(** A statement sequence over a mutable state [S]: what it has written stays
    written when it returns an error or panics. *)
Definition go (S A : Type) : Type := S -> S * outcome A.

Definition go_ret {S A} (a : A) : go S A := fun s => (s, Val a).

Definition go_bind {S A B} (m : go S A) (k : A -> go S B) : go S B := fun s =>
  match m s with
  | (s', Val a) => k a s'
  | (s', Fail e) => (s', Fail e)
  | (s', Panic) => (s', Panic)
  end.

Definition go_get {S} : go S S := fun s => (s, Val s).
Definition go_modify {S} (f : S -> S) : go S unit := fun s => (f s, Val tt).
Definition go_fail {S A} (e : error) : go S A := fun s => (s, Fail e).
Definition go_panic {S A} : go S A := fun s => (s, Panic).
(** A pure computation that may panic. *)
Definition go_lift {S A} (o : outcome A) : go S A := fun s => (s, o).

Declare Scope go_scope.
Delimit Scope go_scope with go.
Notation "'let!' x ':=' m 'in' k" := (go_bind m (fun x => k))
  (at level 10, x pattern, m at level 100, k at level 200) : go_scope.
Notation "m ;;; k" := (go_bind m (fun _ => k))
  (at level 100, k at level 200, right associativity) : go_scope.

(** Sequencing of pure outcomes. *)
Definition outcome_bind {A B} (o : outcome A) (k : A -> outcome B) : outcome B :=
  match o with
  | Val a => k a
  | Fail e => Fail e
  | Panic => Panic
  end.
Notation "'let?' x ':=' m 'in' k" := (outcome_bind m (fun x => k))
  (at level 10, x pattern, m at level 100, k at level 200) : go_scope.

Lemma go_bind_assoc {S A B C} (m : go S A) (k : A -> go S B) (h : B -> go S C) s :
  go_bind (go_bind m k) h s = go_bind m (fun a => go_bind (k a) h) s.
Proof. unfold go_bind. destruct (m s) as [s' [a|e|]]; done. Qed.

Lemma go_bind_Val {S A B} (m : go S A) (k : A -> go S B) s s' a :
  m s = (s', Val a) -> go_bind m k s = k a s'.
Proof. intros H. unfold go_bind. by rewrite H. Qed.

Lemma go_bind_Fail {S A B} (m : go S A) (k : A -> go S B) s s' e :
  m s = (s', Fail e) -> go_bind m k s = (s', Fail e).
Proof. intros H. unfold go_bind. by rewrite H. Qed.

Lemma go_bind_Panic {S A B} (m : go S A) (k : A -> go S B) s s' :
  m s = (s', Panic) -> go_bind m k s = (s', Panic).
Proof. intros H. unfold go_bind. by rewrite H. Qed.

Lemma go_bind_lift {S A B} (o : outcome A) (k : A -> go S B) s a :
  o = Val a -> go_bind (go_lift o) k s = k a s.
Proof. intros ->. done. Qed.

(** ** Automation *)

(** Splits the [if]s and [match]es of the goal and of the hypotheses that
    equate them to a known value. *)
Ltac split_matches :=
  repeat match goal with
  | H : context [match ?x with _ => _ end] |- _ => destruct x eqn:?; try discriminate
  | |- context [match ?x with _ => _ end] => destruct x eqn:?; try discriminate
  end.

(** Turns boolean integer comparisons into propositions. *)
Ltac zbool :=
  repeat match goal with
  | H : (_ && _)%bool = true |- _ => apply andb_true_iff in H as [? ?]
  | H : (_ || _)%bool = false |- _ => apply orb_false_iff in H as [? ?]
  | H : (_ <=? _) = true |- _ => apply Z.leb_le in H
  | H : (_ <=? _) = false |- _ => apply Z.leb_gt in H
  | H : (_ <? _) = true |- _ => apply Z.ltb_lt in H
  | H : (_ <? _) = false |- _ => apply Z.ltb_ge in H
  | H : (_ =? _) = true |- _ => apply Z.eqb_eq in H
  | H : (_ =? _) = false |- _ => apply Z.eqb_neq in H
  | H : (_ >? _) = _ |- _ => rewrite Z.gtb_ltb in H
  end.

Create HintDb frpc.
Create Rewrite HintDb len.
#[export] Hint Resolve byte_to_Z_range len_nonneg wrap32_range wrap64_range : frpc.
#[export] Hint Rewrite @len_app @len_cons @len_nil @to_nat_len : len.

Ltac simpl_len := autorewrite with len in *.

(** ** Generic lemmas on lists and integers *)

Lemma take_app_len {A} (l k : list A) n : n = length l -> take n (l ++ k) = l.
Proof. intros ->. apply take_app_length. Qed.

Lemma drop_app_len {A} (l k : list A) n : n = length l -> drop n (l ++ k) = k.
Proof. intros ->. apply drop_app_length. Qed.

(** A number put above the bits of a smaller one is added to it. *)
Lemma lor_shiftl_add a b n :
  0 <= n -> 0 <= a < 2 ^ n -> Z.lor a (Z.shiftl b n) = a + b * 2 ^ n.
Proof.
  intros Hn Ha. rewrite Z.shiftl_mul_pow2 by done.
  assert (Z.land a (b * 2 ^ n) = 0) as Hland.
  2: { rewrite Z.add_nocarry_lxor, Z.lxor_lor; done. }
  apply Z.bits_inj'; intros i Hi. rewrite Z.land_spec, Z.bits_0.
  destruct (Z.lt_ge_cases i n).
  { rewrite (Z.mul_pow2_bits_low b n i) by lia. apply andb_false_r. }
  destruct (Z.eq_dec a 0) as [->|]; [by rewrite Z.bits_0|].
  rewrite Z.bits_above_log2; [done|lia|].
  apply Z.log2_lt_pow2; [lia|].
  apply (Z.lt_le_trans _ (2 ^ n)); [lia|]. apply Z.pow_le_mono_r; lia.
Qed.
(* ===== verification/Util.v ===== *)
(** * Utilities (src/util/compress.go, converter.go)

    [Zip] and [Unzip] over the gzip library, which is a parameter with the laws
    its documentation states, and the conversions between strings and byte
    slices that share memory. *)
From Stdlib Require Import Strings.Byte.
From S2P Require Import Prelude.

(** ** Compression *)

(** [compress/gzip] as the code uses it: a writer over a buffer and a reader
    over bytes. *)
Class GzipLib (W R : Type) := {
  gz_NewWriter : W;
  gz_Write : bytes -> W -> W * option error;
  gz_Flush : W -> W * option error;
  gz_Close : W -> W * option error;
  gz_Bytes : W -> bytes;
  gz_NewReader : bytes -> R + error;
  gz_ReadAll : R -> bytes + error
}.

(** What was written to a writer is what a reader of its output reads once the
    writer is closed. *)
Class GzipLaws (W R : Type) `{GzipLib W R} := {
  gz_content : W -> bytes;
  gz_closed : W -> bool;
  new_law : gz_content gz_NewWriter = [] /\ gz_closed gz_NewWriter = false;
  Write_law : forall d w w', gz_closed w = false -> gz_Write d w = (w', None) ->
    gz_content w' = gz_content w ++ d /\ gz_closed w' = false;
  Flush_law : forall w w', gz_closed w = false -> gz_Flush w = (w', None) ->
    gz_content w' = gz_content w /\ gz_closed w' = false;
  Close_law : forall w w', gz_Close w = (w', None) -> gz_content w' = gz_content w /\ gz_closed w' = true;
  Read_law : forall w, gz_closed w = true ->
    exists r, gz_NewReader (gz_Bytes w) = inl r /\ gz_ReadAll r = inl (gz_content w)
}.

Section compress.
Context {W R : Type} `{GzipLib W R}.

Definition Unzip (data : bytes) : bytes + error :=
  match gz_NewReader data with
  | inr e => inr e
  | inl gr =>
      match gz_ReadAll gr with
      | inr e => inr e
      | inl data => inl data
      end
  end.

Definition Zip (data : bytes) : bytes + error :=
  let '(w, err) := gz_Write data gz_NewWriter in
  match err with
  | Some e => inr e
  | None =>
      let '(w, err) := gz_Flush w in
      match err with
      | Some e => inr e
      | None =>
          let '(w, err) := gz_Close w in
          match err with
          | Some e => inr e
          | None => inl (gz_Bytes w)
          end
      end
  end.
End compress.

(** What [Zip] compresses [Unzip] restores, for every content. *)
Theorem unzip_zip {W R} `{GzipLaws W R} data z : Zip data = inl z -> Unzip z = inl data.
Proof.
  unfold Zip, Unzip. destruct new_law as [Hn Hc].
  destruct (gz_Write data gz_NewWriter) as [w1 [e|]] eqn:E1; [discriminate|].
  destruct (gz_Flush w1) as [w2 [e|]] eqn:E2; [discriminate|].
  destruct (gz_Close w2) as [w3 [e|]] eqn:E3; [discriminate|]. intros [= <-].
  apply Write_law in E1 as [H1 C1]; [|done]. apply Flush_law in E2 as [H2 C2]; [|done]. apply Close_law in E3 as [H3 C3].
  destruct (Read_law w3 C3) as (r & -> & ->). by rewrite H3, H2, H1, Hn.
Qed.

(** ** Strings and slices over the same memory *)

(** The headers of a slice and of a string: words of memory. *)
Record slice_header := mkSlice { sh_Data : Z; sh_Len : Z; sh_Cap : Z }.
Record string_header := mkString { gh_Data : Z; gh_Len : Z }.

(** The first two words of the slice header, read as a string header. *)
Definition ByteToString (b : slice_header) : string_header := mkString (sh_Data b) (sh_Len b).

(** The words [x[0], x[1], x[1]], read as a slice header. *)
Definition StringToByte (s : string_header) : slice_header := mkSlice (gh_Data s) (gh_Len s) (gh_Len s).

Definition memory := Z -> byte.
Definition contents (m : memory) (start length : Z) : bytes := (fun i => m (start + Z.of_nat i)) <$> seq 0 (Z.to_nat length).

(** [b[i] = x] *)
Definition store (b : slice_header) (i : Z) (x : byte) (m : memory) : memory :=
  fun a => if a =? sh_Data b + i then x else m a.

(** The conversions copy nothing: in any memory the string and the slice
    have the same contents, each conversion undoes the other up to spare
    capacity, and a later write to the slice is seen through the string, so a
    string made by [ByteToString] is constant only as long as nobody writes to
    the buffer. *)
Theorem conversions_alias m b s :
  contents m (gh_Data (ByteToString b)) (gh_Len (ByteToString b)) = contents m (sh_Data b) (sh_Len b) /\
  contents m (sh_Data (StringToByte s)) (sh_Len (StringToByte s)) = contents m (gh_Data s) (gh_Len s) /\
  ByteToString (StringToByte s) = s /\ StringToByte (ByteToString b) = mkSlice (sh_Data b) (sh_Len b) (sh_Len b) /\
  (forall i x, 0 <= i < sh_Len b ->
     contents (store b i x m) (gh_Data (ByteToString b)) (gh_Len (ByteToString b)) !! Z.to_nat i = Some x).
Proof.
  do 2 (split; [done|]). split; [by destruct s|]. split; [done|]. intros i x Hi. unfold contents, store. cbn.
  rewrite list_lookup_fmap, lookup_seq_lt by lia. cbn. by rewrite Z.add_0_l || rewrite (proj2 (Z.eqb_eq _ _)) by lia.
Qed.

(** ** Witnesses *)

(** A gzip library that stores: a magic number, then the bytes. *)
#[export] Instance stored_Gzip : GzipLib (bytes * bool) bytes := {
  gz_NewWriter := ([], false);
  gz_Write := fun d w => ((w.1 ++ d, w.2), None);
  gz_Flush := fun w => (w, None);
  gz_Close := fun w => ((w.1, true), None);
  gz_Bytes := fun w => [x1f; x8b] ++ w.1;
  gz_NewReader := fun data =>
    match data with
    | a :: b :: rest => if bool_decide (a = x1f /\ b = x8b) then inl rest else inr (ExternalError (str "gzip: invalid header"))
    | _ => inr EOF
    end;
  gz_ReadAll := fun r => inl r
}.

#[export, refine] Instance stored_GzipLaws : GzipLaws (bytes * bool) bytes := { gz_content := fst; gz_closed := snd }.
Proof.
  - done.
  - intros d [c b] w' Hb [= <-]. done.
  - intros [c b] w' Hb [= <-]. done.
  - intros [c b] w' [= <-]. done.
  - intros [c b] _. exists c. done.
Defined.

Lemma unzip_zip_witness : Zip (str "hello") = inl ([x1f; x8b] ++ str "hello") /\ Unzip ([x1f; x8b] ++ str "hello") = inl (str "hello").
Proof. split; [reflexivity|]. apply (unzip_zip (str "hello")). reflexivity. Defined.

* **Requirement**
Show every line of the entries above where the word "mkSlice" occurs.

* **Response area**
Record slice_header := mkSlice { sh_Data : Z; sh_Len : Z; sh_Cap : Z }.
Definition StringToByte (s : string_header) : slice_header := mkSlice (gh_Data s) (gh_Len s) (gh_Len s).
  ByteToString (StringToByte s) = s /\ StringToByte (ByteToString b) = mkSlice (sh_Data b) (sh_Len b) (sh_Len b) /\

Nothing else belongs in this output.